* What you are asked to do
Taking the line that contains "- intros u q" as the starting point, give again exactly every line up to and including the last line of the records below.
======== Raw data
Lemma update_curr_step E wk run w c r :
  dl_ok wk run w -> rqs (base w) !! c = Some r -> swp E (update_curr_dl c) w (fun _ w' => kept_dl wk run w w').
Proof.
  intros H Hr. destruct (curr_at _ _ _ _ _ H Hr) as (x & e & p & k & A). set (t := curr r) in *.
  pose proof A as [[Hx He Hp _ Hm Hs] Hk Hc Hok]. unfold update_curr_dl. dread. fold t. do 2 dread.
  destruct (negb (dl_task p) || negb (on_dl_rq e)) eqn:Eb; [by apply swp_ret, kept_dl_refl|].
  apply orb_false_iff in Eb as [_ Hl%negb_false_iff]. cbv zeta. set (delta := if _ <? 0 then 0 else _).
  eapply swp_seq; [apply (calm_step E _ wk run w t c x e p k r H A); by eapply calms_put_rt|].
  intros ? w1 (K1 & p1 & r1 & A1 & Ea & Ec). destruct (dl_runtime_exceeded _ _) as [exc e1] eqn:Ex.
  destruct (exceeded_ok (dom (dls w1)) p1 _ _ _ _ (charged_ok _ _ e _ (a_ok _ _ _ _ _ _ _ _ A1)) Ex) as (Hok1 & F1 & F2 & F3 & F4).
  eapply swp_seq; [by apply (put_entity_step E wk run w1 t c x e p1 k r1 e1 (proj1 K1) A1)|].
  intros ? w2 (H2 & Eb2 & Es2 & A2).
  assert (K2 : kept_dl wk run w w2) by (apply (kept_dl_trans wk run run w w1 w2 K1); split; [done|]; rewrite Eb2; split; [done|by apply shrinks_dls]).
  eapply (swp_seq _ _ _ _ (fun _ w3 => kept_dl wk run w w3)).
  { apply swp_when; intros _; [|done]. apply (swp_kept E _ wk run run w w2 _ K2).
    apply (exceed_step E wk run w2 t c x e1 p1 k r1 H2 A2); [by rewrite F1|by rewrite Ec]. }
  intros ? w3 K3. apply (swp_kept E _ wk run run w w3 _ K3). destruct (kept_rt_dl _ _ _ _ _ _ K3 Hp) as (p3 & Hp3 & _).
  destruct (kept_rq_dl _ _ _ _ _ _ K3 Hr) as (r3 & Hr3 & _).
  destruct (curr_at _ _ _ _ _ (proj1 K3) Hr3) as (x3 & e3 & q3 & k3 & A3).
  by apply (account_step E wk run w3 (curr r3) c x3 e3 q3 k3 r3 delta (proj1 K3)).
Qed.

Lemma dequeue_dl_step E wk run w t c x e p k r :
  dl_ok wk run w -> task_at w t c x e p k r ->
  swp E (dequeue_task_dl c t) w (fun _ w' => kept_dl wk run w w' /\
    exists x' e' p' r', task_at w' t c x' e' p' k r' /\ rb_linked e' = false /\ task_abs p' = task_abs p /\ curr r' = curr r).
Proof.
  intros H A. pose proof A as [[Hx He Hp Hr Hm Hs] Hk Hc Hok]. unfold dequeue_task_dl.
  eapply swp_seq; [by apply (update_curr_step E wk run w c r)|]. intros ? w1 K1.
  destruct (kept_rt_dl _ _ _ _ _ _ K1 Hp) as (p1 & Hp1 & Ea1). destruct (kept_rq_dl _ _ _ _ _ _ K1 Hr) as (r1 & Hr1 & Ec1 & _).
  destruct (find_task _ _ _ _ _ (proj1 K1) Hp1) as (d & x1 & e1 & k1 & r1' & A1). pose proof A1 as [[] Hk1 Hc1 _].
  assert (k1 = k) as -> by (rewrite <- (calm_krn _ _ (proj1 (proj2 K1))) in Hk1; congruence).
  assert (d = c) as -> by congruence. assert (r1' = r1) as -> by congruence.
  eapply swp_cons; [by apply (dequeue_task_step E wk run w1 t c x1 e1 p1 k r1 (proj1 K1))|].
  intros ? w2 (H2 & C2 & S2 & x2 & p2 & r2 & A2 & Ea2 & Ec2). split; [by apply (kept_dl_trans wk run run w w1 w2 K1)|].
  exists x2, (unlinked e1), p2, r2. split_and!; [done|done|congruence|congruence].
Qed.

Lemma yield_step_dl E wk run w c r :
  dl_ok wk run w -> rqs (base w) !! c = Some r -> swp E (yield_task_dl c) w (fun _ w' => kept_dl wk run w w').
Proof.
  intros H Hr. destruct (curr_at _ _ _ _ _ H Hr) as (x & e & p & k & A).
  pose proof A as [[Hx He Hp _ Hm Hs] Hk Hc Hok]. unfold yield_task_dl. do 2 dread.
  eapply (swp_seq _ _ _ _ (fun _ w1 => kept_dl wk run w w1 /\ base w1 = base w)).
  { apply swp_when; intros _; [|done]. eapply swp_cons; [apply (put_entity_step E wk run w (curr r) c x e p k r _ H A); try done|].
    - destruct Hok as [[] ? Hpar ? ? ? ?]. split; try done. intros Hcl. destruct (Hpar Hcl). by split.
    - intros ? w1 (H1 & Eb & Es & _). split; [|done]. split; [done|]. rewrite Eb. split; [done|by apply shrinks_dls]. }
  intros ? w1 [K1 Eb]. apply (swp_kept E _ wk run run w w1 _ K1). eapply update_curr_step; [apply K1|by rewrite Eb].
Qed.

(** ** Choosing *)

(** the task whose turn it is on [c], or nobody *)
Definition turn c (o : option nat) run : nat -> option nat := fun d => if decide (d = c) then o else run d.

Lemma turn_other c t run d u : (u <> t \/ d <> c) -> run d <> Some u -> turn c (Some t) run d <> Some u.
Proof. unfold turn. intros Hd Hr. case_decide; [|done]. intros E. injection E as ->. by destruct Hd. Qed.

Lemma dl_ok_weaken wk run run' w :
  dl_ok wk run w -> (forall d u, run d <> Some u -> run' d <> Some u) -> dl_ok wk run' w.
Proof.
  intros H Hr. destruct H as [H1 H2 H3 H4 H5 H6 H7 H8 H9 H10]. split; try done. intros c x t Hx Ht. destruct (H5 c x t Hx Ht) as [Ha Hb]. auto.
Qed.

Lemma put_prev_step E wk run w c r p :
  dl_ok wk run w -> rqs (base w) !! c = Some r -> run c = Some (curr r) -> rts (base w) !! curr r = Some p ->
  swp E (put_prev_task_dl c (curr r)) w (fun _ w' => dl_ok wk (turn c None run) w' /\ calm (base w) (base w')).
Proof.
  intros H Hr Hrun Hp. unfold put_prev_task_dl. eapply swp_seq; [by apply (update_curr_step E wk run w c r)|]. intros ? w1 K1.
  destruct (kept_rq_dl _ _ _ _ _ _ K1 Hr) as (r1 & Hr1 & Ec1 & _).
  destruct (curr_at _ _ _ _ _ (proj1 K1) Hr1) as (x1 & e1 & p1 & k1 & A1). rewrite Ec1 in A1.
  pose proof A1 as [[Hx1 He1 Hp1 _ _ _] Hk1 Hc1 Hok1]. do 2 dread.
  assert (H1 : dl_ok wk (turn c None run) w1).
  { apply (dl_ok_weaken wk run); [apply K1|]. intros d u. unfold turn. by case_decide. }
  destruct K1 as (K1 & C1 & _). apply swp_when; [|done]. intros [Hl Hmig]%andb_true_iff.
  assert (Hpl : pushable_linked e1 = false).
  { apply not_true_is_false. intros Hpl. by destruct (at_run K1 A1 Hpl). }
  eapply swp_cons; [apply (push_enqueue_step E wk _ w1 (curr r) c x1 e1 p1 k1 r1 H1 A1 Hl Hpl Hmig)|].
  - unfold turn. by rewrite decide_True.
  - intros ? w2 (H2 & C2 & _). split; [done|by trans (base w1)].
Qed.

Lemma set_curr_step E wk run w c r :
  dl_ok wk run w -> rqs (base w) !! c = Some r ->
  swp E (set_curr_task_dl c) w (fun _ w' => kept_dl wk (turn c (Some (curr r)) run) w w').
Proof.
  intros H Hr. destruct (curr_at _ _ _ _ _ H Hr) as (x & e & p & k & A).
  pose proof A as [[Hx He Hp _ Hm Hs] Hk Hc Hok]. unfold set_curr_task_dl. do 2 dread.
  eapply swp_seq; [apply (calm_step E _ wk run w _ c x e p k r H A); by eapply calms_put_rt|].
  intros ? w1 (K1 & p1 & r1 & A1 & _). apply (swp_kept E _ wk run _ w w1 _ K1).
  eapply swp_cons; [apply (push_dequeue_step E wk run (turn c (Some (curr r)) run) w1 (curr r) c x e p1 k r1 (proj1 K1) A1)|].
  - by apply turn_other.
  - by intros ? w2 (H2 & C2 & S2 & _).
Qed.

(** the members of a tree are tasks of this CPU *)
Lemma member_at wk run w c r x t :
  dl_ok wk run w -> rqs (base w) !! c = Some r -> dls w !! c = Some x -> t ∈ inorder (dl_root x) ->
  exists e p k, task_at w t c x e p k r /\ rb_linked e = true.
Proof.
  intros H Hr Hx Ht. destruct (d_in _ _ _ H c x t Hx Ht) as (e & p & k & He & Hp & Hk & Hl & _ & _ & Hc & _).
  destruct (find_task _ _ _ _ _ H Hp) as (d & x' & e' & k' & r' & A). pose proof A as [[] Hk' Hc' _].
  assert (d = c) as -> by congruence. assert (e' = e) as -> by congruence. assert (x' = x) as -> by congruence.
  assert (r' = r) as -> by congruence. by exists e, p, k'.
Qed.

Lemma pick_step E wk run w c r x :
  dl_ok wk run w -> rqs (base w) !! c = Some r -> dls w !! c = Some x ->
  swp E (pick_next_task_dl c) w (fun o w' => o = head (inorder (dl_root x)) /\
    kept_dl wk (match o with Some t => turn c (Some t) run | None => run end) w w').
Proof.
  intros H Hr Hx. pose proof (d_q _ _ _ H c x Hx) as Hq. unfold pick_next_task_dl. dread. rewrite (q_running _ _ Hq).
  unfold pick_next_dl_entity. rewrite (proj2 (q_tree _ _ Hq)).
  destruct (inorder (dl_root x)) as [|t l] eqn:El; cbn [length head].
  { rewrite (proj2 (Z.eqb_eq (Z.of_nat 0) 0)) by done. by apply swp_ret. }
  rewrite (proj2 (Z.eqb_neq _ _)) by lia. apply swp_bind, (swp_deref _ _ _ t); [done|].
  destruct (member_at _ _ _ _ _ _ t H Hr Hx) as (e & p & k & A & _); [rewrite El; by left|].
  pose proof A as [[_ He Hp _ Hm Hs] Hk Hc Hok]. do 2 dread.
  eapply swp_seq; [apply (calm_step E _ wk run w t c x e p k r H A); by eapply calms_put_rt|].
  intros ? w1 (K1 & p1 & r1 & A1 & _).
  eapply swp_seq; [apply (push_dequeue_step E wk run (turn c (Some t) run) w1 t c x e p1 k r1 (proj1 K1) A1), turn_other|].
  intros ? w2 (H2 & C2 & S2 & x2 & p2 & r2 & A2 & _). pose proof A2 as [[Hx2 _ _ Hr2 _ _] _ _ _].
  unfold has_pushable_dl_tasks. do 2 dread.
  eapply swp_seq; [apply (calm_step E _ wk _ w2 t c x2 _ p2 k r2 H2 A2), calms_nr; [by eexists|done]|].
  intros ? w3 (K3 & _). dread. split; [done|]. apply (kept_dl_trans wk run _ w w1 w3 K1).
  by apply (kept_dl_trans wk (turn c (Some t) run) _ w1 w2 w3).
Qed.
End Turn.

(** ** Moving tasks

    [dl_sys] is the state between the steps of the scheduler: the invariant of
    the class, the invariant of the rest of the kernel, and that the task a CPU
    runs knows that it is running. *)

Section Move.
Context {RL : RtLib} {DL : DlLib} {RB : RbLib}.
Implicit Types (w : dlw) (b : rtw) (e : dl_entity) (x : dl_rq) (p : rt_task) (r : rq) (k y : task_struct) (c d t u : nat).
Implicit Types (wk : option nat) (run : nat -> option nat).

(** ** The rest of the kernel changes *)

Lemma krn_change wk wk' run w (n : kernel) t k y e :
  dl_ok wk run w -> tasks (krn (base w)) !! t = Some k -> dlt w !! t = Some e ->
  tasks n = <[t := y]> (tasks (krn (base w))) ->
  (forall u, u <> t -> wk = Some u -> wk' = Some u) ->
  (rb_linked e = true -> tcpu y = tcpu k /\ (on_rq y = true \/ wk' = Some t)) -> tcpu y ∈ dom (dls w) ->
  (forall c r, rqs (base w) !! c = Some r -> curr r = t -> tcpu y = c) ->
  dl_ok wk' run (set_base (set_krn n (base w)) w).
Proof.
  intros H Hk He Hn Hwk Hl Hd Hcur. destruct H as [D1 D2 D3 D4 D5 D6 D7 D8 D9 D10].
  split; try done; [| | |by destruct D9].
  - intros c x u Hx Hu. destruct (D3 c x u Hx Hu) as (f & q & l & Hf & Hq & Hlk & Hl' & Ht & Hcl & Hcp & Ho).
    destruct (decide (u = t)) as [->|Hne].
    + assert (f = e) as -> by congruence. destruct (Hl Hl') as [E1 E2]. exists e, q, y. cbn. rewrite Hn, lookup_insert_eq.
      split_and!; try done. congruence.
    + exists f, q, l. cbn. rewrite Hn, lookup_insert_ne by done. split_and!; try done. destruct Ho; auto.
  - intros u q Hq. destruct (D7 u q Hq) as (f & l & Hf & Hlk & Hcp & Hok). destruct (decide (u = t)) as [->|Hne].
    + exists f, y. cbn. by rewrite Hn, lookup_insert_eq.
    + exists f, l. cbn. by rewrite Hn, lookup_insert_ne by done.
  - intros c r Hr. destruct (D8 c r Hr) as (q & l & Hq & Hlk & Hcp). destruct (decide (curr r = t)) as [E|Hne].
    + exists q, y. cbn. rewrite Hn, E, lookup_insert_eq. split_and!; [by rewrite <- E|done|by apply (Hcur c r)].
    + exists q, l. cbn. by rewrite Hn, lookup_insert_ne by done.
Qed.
================
* Response
  - intros u q Hq. destruct (D7 u q Hq) as (f & l & Hf & Hlk & Hcp & Hok). destruct (decide (u = t)) as [->|Hne].
    + exists f, y. cbn. by rewrite Hn, lookup_insert_eq.
    + exists f, l. cbn. by rewrite Hn, lookup_insert_ne by done.
  - intros c r Hr. destruct (D8 c r Hr) as (q & l & Hq & Hlk & Hcp). destruct (decide (curr r = t)) as [E|Hne].
    + exists q, y. cbn. rewrite Hn, E, lookup_insert_eq. split_and!; [by rewrite <- E|done|by apply (Hcur c r)].
    + exists q, l. cbn. by rewrite Hn, lookup_insert_ne by done.
Qed.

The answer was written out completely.